MATERIALS AND METHODS: A total of 65 slaughtered animals were included in the present study: Twenty-two pigs, 21 cattle, and 22 sheep. Blood samples were collected at bleeding and neutrophils were then purified using ad hoc developed and species-specific protocols. Neutrophils were treated with hydrogen peroxide at micromolar-to-millimolar concentrations, alone, or combined with other stimuli (i.e., opsonized yeasts, and phorbol 12-myristate 13-acetate). The generation of ROS was evaluated using a luminol-derived chemiluminescence (CL) assay. For each animal species, data were aggregated and reported as mean area under curve±standard deviation. Finally, data were statistically analyzed by one-way ANOVA, followed by Tukey's post hoc test.
RESULTS: Exposure of bovine and ovine neutrophils to hydrogen peroxide alone resulted in a dose-dependent enhancement of the CL response, which was significantly stronger at its highest concentration and proved particularly prominent in sheep. Opsonized yeasts and phorbol 12-myristate 13-acetate both proved capable of stimulating the generation of ROS in all animal species under study. Hydrogen peroxide negatively modulated the oxidative burst of neutrophils after exposure to those stimuli, observed response patterns varying between pigs and ruminants. Porcine neutrophils, pre-exposed to micromolar concentrations of hydrogen peroxide, showed a decreased CL response only to opsonized yeasts. Conversely, pre-exposure to hydrogen peroxide reduced the CL response of ruminant neutrophils both to yeasts and phorbol 12-myristate 13-acetate, the effect being most prominent at 1 mM concentration.
CONCLUSION: These results indicate that hydrogen peroxide is capable of modulating the oxidative bursts of neutrophils in a species-specific and dose-dependent manner, substantial differences existing between pigs and ruminants. Further investigation is required to fully comprehend such modulation, which is crucial for the proper management of the generation of ROS under healthy and disease conditions. Copyright: © Mosca, et al.

Introduction

Polymorphonuclear neutrophils (PMNs) (“neutrophils,” PMNs) are produced in the bone marrow and represent between 20% and 75% of blood circulating leukocytes in animals, with some relevant differences existing among species. In fact, higher percentage values are observed in most carnivore species (up to 75%), with intermediate values in the horse (about 50%) and pig (20-45%) and lower ones in domestic ruminants and laboratory rodents (20-30%) [1,2]. Under healthy conditions, the vast majority of PMNs remain quiescent and are disposed of, without ever being faced with any activating signals. On infection, PMNs are driven to infected tissues along the gradient of chemotactic molecules, which can be secreted by other cell types (“chemokines”) and/or provided by infectious agents. Therein, PMNs fight against bacteria and other microorganisms, playing a key role for an effective immune response [3-5].

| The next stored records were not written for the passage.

(** * The node-management wrapper (wrapper.py): poll loop, supervisor, updates

    A shallow embedding of [src/wrapper.py].  The script is a sequence of
    effectful steps over the local file system, the management bucket, the
    wrapped process and a handful of module-level globals; the embedding
    threads one [State] record through a small state-and-exception monad and
    keeps the control flow of the source ([try]/[except], [continue],
    [sys.exit]) visible.

    Conventions of the model:
    - a decoded payload has the shape the script reads from it (a timestamp,
      a list of commands with their [nodes], [command] and [info] entries);
      JSON values of another shape are outside the model;
    - the decoding and signature libraries ([json], [base64], [OpenSSL],
      [uuid]) and the object store are collaborators: the former are the
      fields of [Externals], the latter is a finite map of objects;
    - a file's bytes are a [string] (one [ascii] per byte);
    - integers are [Z]; the clock counts milliseconds, [time.time()] is read
      at whole seconds, as the integer epoch timestamps of the feeds are;
    - paths are the strings handed to the system calls; they are taken to be
      absolute and normalised already, so [os.path.abspath] and
      [os.path.expanduser] leave them as they are, and [os.makedirs] of a
      parent directory is not tracked;
    - logging is not part of the state. *)

From Stdlib Require Import ZArith Ascii String List Lia.
From stdpp Require Import base option list gmap strings pretty.

Local Open Scope Z_scope.
Local Open Scope string_scope.

(** ** hashlib.sha256(...).hexdigest() *)

Module Sha256.

Definition w32 (x : Z) : Z := x mod 2 ^ 32.

Definition rotr (n x : Z) : Z :=
  w32 (Z.lor (Z.shiftr x n) (Z.shiftl x (32 - n))).

Definition ch (x y z : Z) : Z :=
  Z.lxor (Z.land x y) (Z.land (Z.lxor x (2 ^ 32 - 1)) z).

Definition maj (x y z : Z) : Z :=
  Z.lxor (Z.lxor (Z.land x y) (Z.land x z)) (Z.land y z).

Definition bsig0 (x : Z) : Z := Z.lxor (Z.lxor (rotr 2 x) (rotr 13 x)) (rotr 22 x).
Definition bsig1 (x : Z) : Z := Z.lxor (Z.lxor (rotr 6 x) (rotr 11 x)) (rotr 25 x).
Definition ssig0 (x : Z) : Z := Z.lxor (Z.lxor (rotr 7 x) (rotr 18 x)) (Z.shiftr x 3).
Definition ssig1 (x : Z) : Z := Z.lxor (Z.lxor (rotr 17 x) (rotr 19 x)) (Z.shiftr x 10).

(** Round constants and initial hash value, in decimal. *)
Definition round_constants : list Z :=
  [ 1116352408; 1899447441; 3049323471; 3921009573; 961987163; 1508970993;
    2453635748; 2870763221; 3624381080; 310598401; 607225278; 1426881987;
    1925078388; 2162078206; 2614888103; 3248222580; 3835390401; 4022224774;
    264347078; 604807628; 770255983; 1249150122; 1555081692; 1996064986;
    2554220882; 2821834349; 2952996808; 3210313671; 3336571891; 3584528711;
    113926993; 338241895; 666307205; 773529912; 1294757372; 1396182291;
    1695183700; 1986661051; 2177026350; 2456956037; 2730485921; 2820302411;
    3259730800; 3345764771; 3516065817; 3600352804; 4094571909; 275423344;
    430227734; 506948616; 659060556; 883997877; 958139571; 1322822218;
    1537002063; 1747873779; 1955562222; 2024104815; 2227730452; 2361852424;
    2428436474; 2756734187; 3204031479; 3329325298 ].

Definition initial_hash : list Z :=
  [ 1779033703; 3144134277; 1013904242; 2773480762;
    1359893119; 2600822924; 528734635; 1541459225 ].

Definition byte_values (s : string) : list Z :=
  List.map (fun a => Z.of_N (N_of_ascii a)) (list_ascii_of_string s).

(** Big-endian bytes of [x], [n] of them. *)
Fixpoint be_bytes (n : nat) (x : Z) : list Z :=
  match n with
  | O => []
  | S n' => (Z.shiftr x (8 * Z.of_nat n')) mod 256 :: be_bytes n' x
  end.
(** With one comma at most in the text, the rule for "Month DD, YYYY"
    finds nothing in the cleaned text: the comma it asks for is the one
    the cleaning step took away. *)
Theorem long_rule_dead raw : commas raw <= 1 -> exec reLong (cleanDate raw) = None.
Proof.
  intros Hc. destruct (exec reLong (cleanDate raw)) as [m |] eqn:E; [| reflexivity].
  exfalso.
  pose proof (exec_whole_occurs _ _ _ E) as Ho.
  unfold exec in E. apply searchFrom_lang, lang_long in E.
  destruct E as [a [ws [d [Ew [Fs [Fd Ld]]]]]].
  unfold cleanDate in Ho.
  pose proof (occursIn_trans _ _ _ Ho (trim_occurs _)) as Hx. clear Ho.
  rewrite Ew in Hx. destruct Hx as [p [q Hx]].
  unfold replaceFirst in Hx.
  destruct (exec reCommaYear raw) as [m0 |] eqn:E0.
  - assert (Hcomma : In 44%N (firstn (index m0) raw ++ (js " " ++ group' 1 m0) ++ rest m0)).
    { rewrite Hx. apply in_or_app. right. apply in_or_app. left.
      apply in_or_app. right. left. reflexivity. }
    pose proof (exec_split _ _ _ E0) as Hsplit.
    assert (Hw : In 44%N (whole m0)).
    { unfold exec in E0. apply searchFrom_lang, lang_commaYear in E0.
      destruct E0 as [ws1 [ws2 [d0 [-> _]]]]. apply in_or_app. right. left. reflexivity. }
    assert (G : lang (times 4 4 digit) (group' 1 m0))
      by (unfold exec in E0; eapply group_of_rule; [exact E0 | reflexivity | pick_group]).
    apply lang_times in G. destruct G as [G _].
    rewrite Hsplit, !commas_app in Hc. apply commas_some in Hw.
    assert (C1 : commas (firstn (index m0) raw) = 0) by lia.
    assert (C2 : commas (rest m0) = 0) by lia.
    apply commas_none in C1, C2.
    apply in_app_or in Hcomma. destruct Hcomma as [Hcomma | Hcomma]; [contradiction |].
    apply in_app_or in Hcomma. destruct Hcomma as [Hcomma | Hcomma]; [| contradiction].
    destruct Hcomma as [Hcomma | Hcomma]; [discriminate |].
    rewrite Forall_forall in G. specialize (G _ Hcomma). discriminate.
  - revert E0. rewrite Hx, <- !app_assoc.
    change (p ++ a ++ [44%N] ++ ws ++ d ++ q)
      with (p ++ a ++ [44%N] ++ ws ++ d ++ q).
    rewrite (app_assoc p a). apply commaYear_found; assumption.
Qed.
(** * DeviceFeatures: the feature-demo page and its service worker

    A shallow embedding of [devices-demo/js/scripts.js] (the feature
    dispatcher and its capability handlers) and of the pass-through
    service worker, together with the properties the specification
    states about them.

    How the JavaScript is modelled:
    - numbers are IEEE binary64 floats, with [toFixed] computed exactly
      on mantissa and exponent; [Number::toString] is a parameter;
    - the page is a [world]: the children of the output element, a heap
      of the elements made by [document.createElement], a heap of the
      capability handles, the log of the platform calls, and the errors
      that reached the global handler;
    - the browser is a [host]: the property names of [navigator],
      [window], [document] and [screen], how a permission query settles,
      whether a constructor throws;
    - handler code runs in a state-and-exception monad over the world;
      an [await] takes the value its promise settles with in the same
      run, so a handler is followed from its call to its return without
      other events in between;
    - a listener is a function of the variables it closes over, which
      the handler that registers it returns; events are applied to the
      world one by one, a promise that settles being an event of its
      own; an error a listener does not catch is recorded in [uncaught];
    - a listener on [document] outlives the selection that added it:
      the [visibilitychange] listeners are a list, one for each
      invocation of the page visibility handler with the variable of
      that invocation, and an event runs them all, oldest first;
    - the listeners of geolocation, the permissions probe, badging and
      the orientation lock are followed event by event like the others;
      a request such a listener makes of the platform is the value it
      returns, kept in a list beside the world;
    - the listeners of fullscreen and vibration and the one of the
      network change are registered in the log and their bodies are
      left out. *)

From Stdlib Require Import Ascii ZArith Floats DecimalString.
From stdpp Require Import base strings list gmap.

The intra-phagosomal release of reactive oxygen species (ROS) is recognized as a crucial event in direct and/or indirect pathogen killing during phagocytosis. The generation of ROS is commonly referred to as an oxidative (“respiratory”) burst, a cellular process catalyzed by the multi-component and membrane-associated NADPH-oxidase complex. After exposure to inflammatory stimuli, NADPH oxidase assembles in the cell membrane and becomes active, thus generating superoxide anions (O2-), which spontaneously or enzymatically dismutate to hydrogen peroxide (H2O2). The latter is then converted into the bactericidal hypochlorous acid through the action of myeloperoxidase (MPO), an abundant enzyme contained in PMNs’ azurophil granules, and released into phagosomes and the extracellular microenvironment [1,3].

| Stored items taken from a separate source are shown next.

(** The value bound to [data] in [fetch_bakery_system_task]: the list it
    starts with, or the [str] returned by [fetch_from_bakery_system_api]. *)
Inductive fetched : Type :=
| AsList (l : list json)
| AsStr (s : string).

(** [isinstance(data, list)] *)
Definition isinstance_list (data : fetched) : bool :=
  match data with
  | AsList _ => true
  | AsStr _ => false
  end.

(** Truth value of [data]. *)
Definition fetched_truthy (data : fetched) : bool :=
  match data with
  | AsList l => match l with [] => false | _ => true end
  | AsStr s => negb (String.eqb s "")
  end.

Section Tasks.
(** [json.dumps] *)
Variable json_dumps : json -> string.

(** [fetch_from_bakery_system_api]: the JSON text of the list received, or
    the [ValueError] raised when the client did not return a list; [None]
    while the client has not returned. *)
Definition fetch_from_bakery_system_api (fuel : nat) (net : transport)
  : option (result string) * list event :=
  let '(data, evs) := retry_request fuel net 0 "GET" in
  match data with
  | Unfinished => (None, evs)
  | Returned (JList l) => (Some (Ok (json_dumps (JList l))), evs)
  | Returned _ => (Some (Raise ValueError), evs)
  end.

(** [fetch_bakery_system_task] *)
Definition fetch_bakery_system_task (fuel : nat) (net : transport)
  : task_outcome fetched * list event :=
  let '(r, evs) := fetch_from_bakery_system_api fuel net in
  match r with
  | None => (TaskUnfinished, evs)
  | Some (Raise _) => (AirflowSkipException, evs)
  | Some (Ok s) =>
      let data := AsStr s in
      if negb (isinstance_list data) || negb (fetched_truthy data)
      then (AirflowSkipException, evs)
      else (TaskReturns data, evs)
  end.

End Tasks.

(** [s.split("_")[0]] *)
Fixpoint before_underscore (s : string) : string :=
  match s with
  | EmptyString => EmptyString
  | String c s' => if Ascii.eqb c "_"%char then EmptyString else String c (before_underscore s')
  end.

(** The loop of [post_backup_data_to_stical_api]: the URL and the item of
    every request made, in order.  An exception of a request is printed and
    the loop goes on. *)
Fixpoint stical_loop {A : Type} (url : string) (idx : nat) (items : list A)
  : list (string * A) :=
  match items with
  | [] => []
  | item :: rest =>
      let url := before_underscore url +:+ "_" +:+ string_of_Z (Z.of_nat idx) in
      (url, item) :: stical_loop url (S idx) rest
  end.

(** [post_backup_data_to_stical_api(data)] for [STICAL_TARGET_API =
    stical_target_api]. *)
Definition post_backup_data_to_stical_api {A : Type} (stical_target_api : string)
    (items : list A) : list (string * A) :=
  stical_loop (stical_target_api +:+ "/bakeryopsnb_") 0 items.

End DagTasks.

(** ** [backend/jde_helper.py]: preview, prepared dispatch, product lookup *)

Module JdeHelperMore.
Import Py Utility Jde JdeHelper.

(** The dict returned by [prepare_jde_payload]. *)
Inductive preview : Type :=
| PreviewMissingRequiredFields (fields : list string)
| PreviewZeroOrNullQuantity
| PreviewAlreadyDispatched (uid : string)
| PreviewError (e : exn)
| Preview (p : jde_payload).

(** The statements of the [try] block of [prepare_jde_payload]. *)
Definition preview_payload (today : string) (b : batch_data) : result jde_payload :=
  try! unit := as_str (bd_unit b) in
  let converted_unit := convert_unit_to_jde unit in
  let converted_unit := if String.eqb converted_unit "" then unit else converted_unit in
  try! product_name := as_str (bd_ingredient_name b) in
  let batch_number := get_or_empty (bd_batch_number b) in
  let lot_number := get_or_empty (bd_lot_number b) in
  try! lot_number :=
    (if negb (py_truthy lot_number) && py_truthy batch_number then
       try! bn := as_str batch_number in
       Ok (PyStr (replace_first (product_name +:+ "_") "" bn))
     else Ok lot_number) in
  let lot_number := if negb (py_truthy lot_number) then bd_batch_id b else lot_number in
  Ok {| Branch_Plant := JdeHelper.business_unit product_name;
        Document_Type := "II";
        Explanation := "BAKERYOPS. DEPL: " +:+ py_str (bd_ingredient_id b) +:+ ":"
                       +:+ py_str (bd_action_id b);
        Select_Row := "1";
        Item_Number := product_name;
        Quantity := py_str (bd_quantity b);
        UM := Some converted_unit;
        LOTN := Some lot_number;
        G_L_Date := today;
        Transaction_Date := today |}.
Lemma series_fold_NaN (f : npfloat -> npfloat -> npfloat) (l : list npfloat) :
  (forall acc, f acc NaN = acc) ->
  Forall (fun x => x = NaN) l -> fold_left f l NaN = NaN.
Proof.
  intros Hf. induction 1 as [|x l -> _ IH]; [reflexivity |].
  cbn [fold_left]. now rewrite Hf.
Qed.

(** X12.  A catalog without a single magnitude that is a number (an empty
    catalog for one) and a bin width other than zero: the smallest and the
    largest magnitude are NaN, the length that [np.arange] computes is NaN,
    and [productivity_plot] raises [ValueError] before it looks at anything
    else.  (With a bin width of zero the division by the step comes
    first.) *)
Theorem productivity_plot_needs_a_magnitude
    (parameter_dict2array : params_dict -> result (list npfloat))
    (expected_aftershocks :
       list npfloat -> list npfloat * npfloat -> bool -> bool ->
       result (list npfloat))
    (Pmat : list PairRow) (catalog : list CatalogRow) (params : params_dict)
    (mc delta_m : npfloat) (label : option string)
    (comparison_params : list (string * params_dict)) (file_name : string) :
  Forall (fun row => magnitude row = NaN) catalog -> delta_m <> Fin 0 ->
  magnitude_bins catalog delta_m = Raise ValueError
  /\ productivity_plot parameter_dict2array expected_aftershocks Pmat catalog
       params mc delta_m label comparison_params file_name
     = Raise ValueError.
Proof.
  intros Hnan _.
  assert (Forall (fun x => x = NaN) (col magnitude catalog)) as Hcol.
  { unfold col. apply Forall_map. exact Hnan. }
  assert (magnitude_bins catalog delta_m = Raise ValueError) as Hbins.
  { unfold magnitude_bins, series_min, series_max. cbn zeta.
    rewrite !series_fold_NaN by (exact Hcol || reflexivity).
    unfold arange. cbn [nsub nadd ndiv].
    now destruct (ndiv delta_m (Fin 2)). }
  split; [exact Hbins |].
  unfold productivity_plot. now rewrite Hbins.
Qed.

It is well known that ROS production can be modulated by a wide range of factors. Chemical mediators of inflammation (e.g., leukotriene B4), pro-inflammatory cytokines (e.g., tumor necrosis factor-alpha), and Toll-like receptor agonists (e.g., bacterial lipopolysaccharide) can prime PMNs, that is, can induce an intermediate state of activation, which boosts ROS generation, enhancing microbicidal activity. As with most biological processes, priming is reversible and finely regulated. Uncontrolled priming and/or impaired de-priming of PMNs result in an aberrant production of ROS, which are released into the external surrounding, contributing to tissue injury [4,6,7]. Excessive ROS accumulation impairs integrity and function of macromolecules (lipid, protein, and DNA), taking part in the pathogenesis of a wide range of disease processes, from cellular aging to inflammatory disorders, and malignant transformation of cells [5,7].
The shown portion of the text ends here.